ColdFusion Administrator password protection
Configurable seed for password encryption
RDS password protection

Password protection restricts access to the ColdFusion Administrator and to a ColdFusion server when you attempt access through RDS security.

ColdFusion Administrator password protection

Secure access to the ColdFusion Administrator is enabled by default. The password that you enter during installation is saved as the default. You are prompted to enter this password whenever you open the Administrator.

Password protection for accessing the Administrator helps guard against unauthorized modifications of ColdFusion, and Adobe recommends using passwords. You can disable or change the Administrator password on the Security > CF Admin Password page.

Configurable seed for password encryption

You can specify a new seed value to encrypt data source passwords.
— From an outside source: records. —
(** C3: the already-declared filter marks every record whose prototype
    text is that of some record of kind "prototype", and leaves the
    others as they are; so a record (a "function" record, say) whose
    derived prototype text is that of a "prototype" record ends the run
    with the flag raised.  The text is any that does not start with the
    template keyword, "void foo();" for one. *)
Theorem C3_declared_prototypes_suppress_synthesis
    (findTemplateMultiline : Tag -> string)
    (prototypeAndCodeDontMatch insideCLinkageBlock : Tag -> bool)
    (tags : list Tag) :
  (forall i t, tags !! i = Some t ->
     exists t',
       removeDefinedProtypes tags !! i = Some t'
       /\ (declaredText tags (Prototype t) -> t' = setSkipMe true t)
       /\ (~ declaredText tags (Prototype t) -> t' = t))
  /\ (forall text i j p f,
        HasPrefix text keywordTemplate = false ->
        tags !! i = Some p -> Kind p = "prototype" -> Prototype p = text ->
        tags !! j = Some f -> Prototype f = text ->
        exists out f',
          runPasses findTemplateMultiline prototypeAndCodeDontMatch
                    insideCLinkageBlock tags = Ok out
          /\ out !! j = Some f' /\ SkipMe f' = true).
Proof.
  split; [intros i t; apply removeDefinedProtypes_lookup|].
  intros text i j p f Ht Hi Hk Hp Hj Hf.
  rewrite runPasses_Ok. eexists. 
  destruct (afterGeneration_plain findTemplateMultiline tags i p Hi) as (p2 & Hp2 & Hkp & Hpp);
    [rewrite Hp; exact Ht|].
  destruct (afterGeneration_plain findTemplateMultiline tags j f Hj) as (f2 & Hf2 & _ & Hpf);
    [rewrite Hf; exact Ht|].
  destruct (removeDefinedProtypes_lookup _ j f2 Hf2) as (f3 & Hf3 & Hset & _).
  assert (f3 = setSkipMe true f2) as ->.
  { apply Hset. exists p2. split; [eapply list_elem_of_lookup_2; exact Hp2|].
    split; [rewrite Hkp; exact Hk | congruence]. }
  pose proof (flagOnly_chain _ _ _
                (skipDuplicatesFrom_flagOnly
                   (removeDefinedProtypes (afterGeneration findTemplateMultiline tags)) ∅)
                (skipTagsWhere_flagOnly prototypeAndCodeDontMatch _)) as Hchain.
  destruct (Forall2_lookup_l _ _ _ _ _ Hchain Hf3) as (f4 & Hf4 & Hflag).
  exists (if insideCLinkageBlock f4
          then setPrototypeModifiers (keywordExternC +:+ " " +:+ PrototypeModifiers f4) f4
          else f4).
  split; [reflexivity|].
  split; [apply fixCLinkage_lookup; exact Hf4|].
  assert (SkipMe f4 = true) as Hs by (apply (flagOnly_monotone _ _ Hflag); reflexivity).
  destruct (insideCLinkageBlock f4); simpl; exact Hs.
Qed.
Lemma replace_as_scan old new s :
  old <> [] -> replace old new s = replace_scan old new 0 s.
Proof. destruct old; [congruence|reflexivity]. Qed.

Lemma clean_response_no_fence s : occurs fence (clean_response s) = false.
Proof.
  unfold clean_response.
  destruct (occurs fence (strip (replace fence [] (replace fence_json [] (strip s)))))
    eqn:E; [|reflexivity].
  apply occurs_strip in E. rewrite replace_as_scan in E by apply fence_nonempty.
  rewrite replace_fence_leaves_none in E. discriminate.
Qed.

Lemma clean_response_fixed s :
  occurs fence s = false -> strip s = s -> clean_response s = s.
Proof.
  intros Hf Hs. unfold clean_response. rewrite Hs.
  assert (H1 : replace fence_json [] s = s).
  { rewrite replace_as_scan by apply fence_json_nonempty.
    apply replace_scan_absent, occurs_fence_json_fence, Hf. }
  assert (H2 : replace fence [] s = s).
  { rewrite replace_as_scan by apply fence_nonempty.
    apply replace_scan_absent, Hf. }
  rewrite H1, H2. exact Hs.
Qed.

Lemma occurs_absent p s :
  match p with [] => False | a :: _ => ~ In a s end -> occurs p s = false.
Proof.
  destruct p as [|a p]; [contradiction|].
  induction s as [|c s IH]; intros H; [reflexivity|].
  cbn [occurs]. rewrite startswith_cons.
  destruct (cp_eqb a c) eqn:E.
  - apply cp_eqb_eq in E. subst. exfalso. apply H. left. reflexivity.
  - cbn [andb orb]. apply IH. intros K. apply H. right. exact K.
Qed.

(* ------------------------------------------------------------------ *)
(** ** More on the mapper *)

(** X1.  The clean-up leaves no fence in the text, leaves no white space
    around it, and is idempotent. *)
Theorem clean_response_idempotent s :
  occurs fence (clean_response s) = false
  /\ occurs fence_json (clean_response s) = false
  /\ strip (clean_response s) = clean_response s
  /\ clean_response (clean_response s) = clean_response s.
Proof.
  pose proof (clean_response_no_fence s) as Hf.
  assert (Hs : strip (clean_response s) = clean_response s).
  { unfold clean_response. apply strip_idempotent. }
  repeat split.
  - exact Hf.
  - apply occurs_fence_json_fence, Hf.
  - exact Hs.
  - apply clean_response_fixed; assumption.
Qed.

Lemma replace_scan_no_head old new a t :
  match old with [] => False | x :: _ => ~ In x a end ->
  replace_scan old new 0 (a ++ t) = a ++ replace_scan old new 0 t.
Proof.
  destruct old as [|x old]; [contradiction|].
  induction a as [|c a IH]; intros H; [reflexivity|].
  rewrite <- app_comm_cons, replace_scan_here, startswith_cons.
  destruct (cp_eqb x c) eqn:E.
  - apply cp_eqb_eq in E. subst. exfalso. apply H. left. reflexivity.
  - cbn [andb]. rewrite IH; [reflexivity|]. intros K. apply H. right. exact K.
Qed.

(** X2.  A response without a backtick is only stripped; the marker that
    opens a fenced block is taken out wherever it stands in the text, not
    only around the payload. *)
Theorem clean_response_backticks a b :
  ~ In 96%N a -> ~ In 96%N b ->
  clean_response a = strip a
  /\ clean_response (a ++ fence_json ++ b) = strip (a ++ b).
Proof.
  intros Ha Hb.
  assert (Hplain : forall s, ~ In 96%N s ->
            replace fence [] (replace fence_json [] s) = s).
  { intros s Hs.
    rewrite (replace_as_scan _ _ fence_json_nonempty).
    rewrite (replace_as_scan _ _ fence_nonempty).
    rewrite (replace_scan_absent fence_json) by (apply occurs_absent; exact Hs).
    apply replace_scan_absent. apply occurs_absent. exact Hs. }
  split.
  - rewrite clean_response_strip, Hplain by exact Ha. reflexivity.
  - rewrite clean_response_strip.
    assert (H1 : replace fence_json [] (a ++ fence_json ++ b) = a ++ b).
    { rewrite (replace_as_scan _ _ fence_json_nonempty).
      rewrite replace_scan_no_head by exact Ha.
      rewrite replace_scan_prefix by apply fence_json_nonempty.
      rewrite replace_scan_absent by (apply occurs_absent; exact Hb).
      reflexivity. }
    rewrite H1.
    assert (Hab : ~ In 96%N (a ++ b)).
    { intros K. apply in_app_or in K as [K|K]; auto. }
    rewrite (replace_as_scan _ _ fence_nonempty).
    rewrite replace_scan_absent by (apply occurs_absent; exact Hab).
    reflexivity.
Qed.

Lemma clean_response_backticks_witness :
  clean_response (lit " [1, 2] ") = lit "[1, 2]"
  /\ clean_response (lit "[1, " ++ fence_json ++ lit "2]") = lit "[1, 2]".
Proof.
  destruct (@clean_response_backticks (lit " [1, 2] ") []) as [H1 _].
  - vm_compute. intuition discriminate.
  - intros [].
  - destruct (@clean_response_backticks (lit "[1, ") (lit "2]")) as [_ H2].
    + vm_compute. intuition discriminate.
    + vm_compute. intuition discriminate.
    + split; [rewrite H1|rewrite H2]; vm_compute; reflexivity.
Defined.




Lemma read_stream_chunked texts rest :
  forall acc,
    read_stream acc (chunked texts rest)
    = read_stream (acc ++ List.concat texts) rest.
Proof.
  induction texts as [|t texts IH]; intros acc; simpl.
  - rewrite app_nil_r. reflexivity.
  - rewrite IH, app_assoc. reflexivity.
Qed.
(** [for cluster_idx in adjacent]. *)
Lemma join_clusters_return cd adjacent :
  adjacency_ok adjacent ->
  forall keys clusters visited s,
    (forall k, In k keys -> In k ids) ->
    NoDup visited ->
    (forall x, In x visited -> In x ids) ->
    concat clusters = map (ann_of id_segm) visited ->
    Forall (fun c => c <> []) clusters ->
    exists clusters' visited' s',
      join_clusters sim_fn pick id_segm cd adjacent keys clusters visited s
        = Ok (clusters', s') /\
      NoDup visited' /\
      (forall x, In x visited' -> In x ids) /\
      concat clusters' = map (ann_of id_segm) visited' /\
      Forall (fun c => c <> []) clusters' /\
      (forall x, In x visited \/ In x keys -> In x visited').
Proof.
  intros Hadj.
  induction keys as [|k keys IH]; intros clusters visited s Hkeys Hnd Hsub Hcl Hne;
    cbn [join_clusters].
  - exists clusters, visited, s. unfold ret. repeat split; try assumption.
    intros x [Hx|[]]. exact Hx.
  - destruct (bool_decide (k ∈ visited)) eqn:Hk.
    + apply bool_decide_eq_true_1, list_elem_of_In in Hk.
      destruct (IH clusters visited s (fun x Hx => Hkeys x (or_intror Hx))
                  Hnd Hsub Hcl Hne)
        as (cl' & v' & s' & Hrun & Hnd' & Hsub' & Hcl' & Hne' & Hin').
      exists cl', v', s'. repeat split; try assumption.
      intros x [Hx|[<-|Hx]]; apply Hin'; auto.
    + apply bool_decide_eq_false_1 in Hk.
      assert (Hkv : ~ In k visited) by (intros H; apply Hk, list_elem_of_In; exact H).
      destruct (grow_cluster_returns cd adjacent Hadj (length id_segm) [] visited [k] s
                  Hnd Hsub (fun x (H : In x []) => match H with end))
        as (more & s1 & Hgrow & Hnd1 & Hsub1 & Hmore).
      { split; [apply NoDup_singleton|].
        intros x [<-|[]]. split; [apply Hkeys; left; reflexivity|exact Hkv]. }
      { unfold ids, od_keys. rewrite length_map. lia. }
      unfold bind at 1. rewrite Hgrow. cbn [fst snd app].
      unfold bind at 1.
      rewrite members_return
        by (intros x Hx; apply Hsub1, in_or_app; right; exact Hx).
      destruct (IH (clusters ++ [map (ann_of id_segm) more]) (visited ++ more) s1
                  (fun x Hx => Hkeys x (or_intror Hx)) Hnd1 Hsub1)
        as (cl' & v' & s' & Hrun & Hnd' & Hsub' & Hcl' & Hne' & Hin').
      { rewrite concat_app, map_app, Hcl. simpl. rewrite app_nil_r. reflexivity. }
      { apply Forall_app. split; [exact Hne|]. constructor; [|constructor].
        intros H. apply map_eq_nil in H. apply Hmore; [discriminate|exact H]. }
      exists cl', v', s'. repeat split; try assumption.
      assert (Hkm : In k more).
      { revert Hgrow Hmore. clear. intros Hgrow Hmore.
        cbn [grow_cluster] in Hgrow.
        destruct (length id_segm) as [|rounds] eqn:Hlen.
        - cbn [grow_cluster] in Hgrow.
          destruct (set_pop pick [k]) as [[c rest]|]; [discriminate|].
          unfold ret in Hgrow. injection Hgrow as Hc _ _.
          destruct more; [exfalso; apply Hmore; [discriminate|reflexivity]|].
          discriminate.
        - cbn [grow_cluster] in Hgrow.
          assert (Hpop : set_pop pick [k] = Some (k, [])).
          { unfold set_pop. destruct ([k] !! pick [k]) as [c|] eqn:Hc; [|reflexivity].
            apply list_elem_of_lookup_2, list_elem_of_singleton in Hc. subst c.
            cbn. rewrite decide_False by (intros H; apply H; reflexivity).
            reflexivity. }
          rewrite Hpop in Hgrow. cbn [set_add] in Hgrow.
          revert Hgrow. unfold set_add at 1.
          rewrite bool_decide_eq_false_2 by (apply not_elem_of_nil).
          cbn [app]. intros Hgrow.
          assert (Hmono : forall rounds adjacent cluster visited to_visit s r s',
                     grow_cluster sim_fn pick id_segm cd rounds adjacent cluster visited
                                  to_visit s = Ok (r, s') ->
                     forall x, In x cluster -> In x (fst r)).
          { clear. induction rounds as [|rounds IHr];
              intros adjacent cluster visited to_visit s r s'; cbn [grow_cluster];
              destruct (set_pop pick to_visit) as [[c rest]|];
              try discriminate;
              try (unfold ret; intros [= <- _]; auto).
            unfold bind at 1. destruct (od_item adjacent c s) as [[adj s1]|];
              [|discriminate].
            unfold bind at 1.
            destruct (for_each adj rest _ s1) as [[tv s2]|]; [|discriminate].
            intros Hrun x Hx. eapply IHr; [exact Hrun|].
            unfold set_add. destruct (bool_decide (c ∈ cluster)); [exact Hx|].
            apply in_or_app. left. exact Hx. }
          revert Hgrow. unfold bind at 1.
          destruct (od_item adjacent k s) as [[adj s0]|]; [|discriminate].
          unfold bind at 1.
          destruct (for_each adj [] _ s0) as [[tv s2]|]; [|discriminate].
          intros Hgrow. apply (Hmono _ _ _ _ _ _ _ _ Hgrow k). left. reflexivity. }
      intros x [Hx|[<-|Hx]]; apply Hin'.
      * left. apply in_or_app. left. exact Hx.
      * left. apply in_or_app. right. exact Hkm.
      * right. exact Hx.
Qed.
To modify the default seed value assigned by ColdFusion or to change the value you specified,

In the ColdFusion Administrator, got to Security > Administrator and then in the Password Seed section, specify the new seed value between 8-500 characters.
Click Submit Changes.

Note: When you modify the seed value, all data source connections are reset. Therefore, Adobe recommends that you perform this task when the server is idle or at the initial phase (after installation).

RDS password protection

If you configured password protection for RDS access when you installed ColdFusion, you are prompted for the password when you attempt to access ColdFusion from Dreamweaver MX 2004, HomeSite+, or the ColdFusion Report Builder.

You can disable RDS or change the RDS password on the Security > RDS Password page.

Note: Disabling RDS also disables the applet that the ColdFusion Administrator uses in file-related dialog boxes.

If you use RDS security, you rely on web server and operating system security settings to set permissions for ColdFusion application and document directories.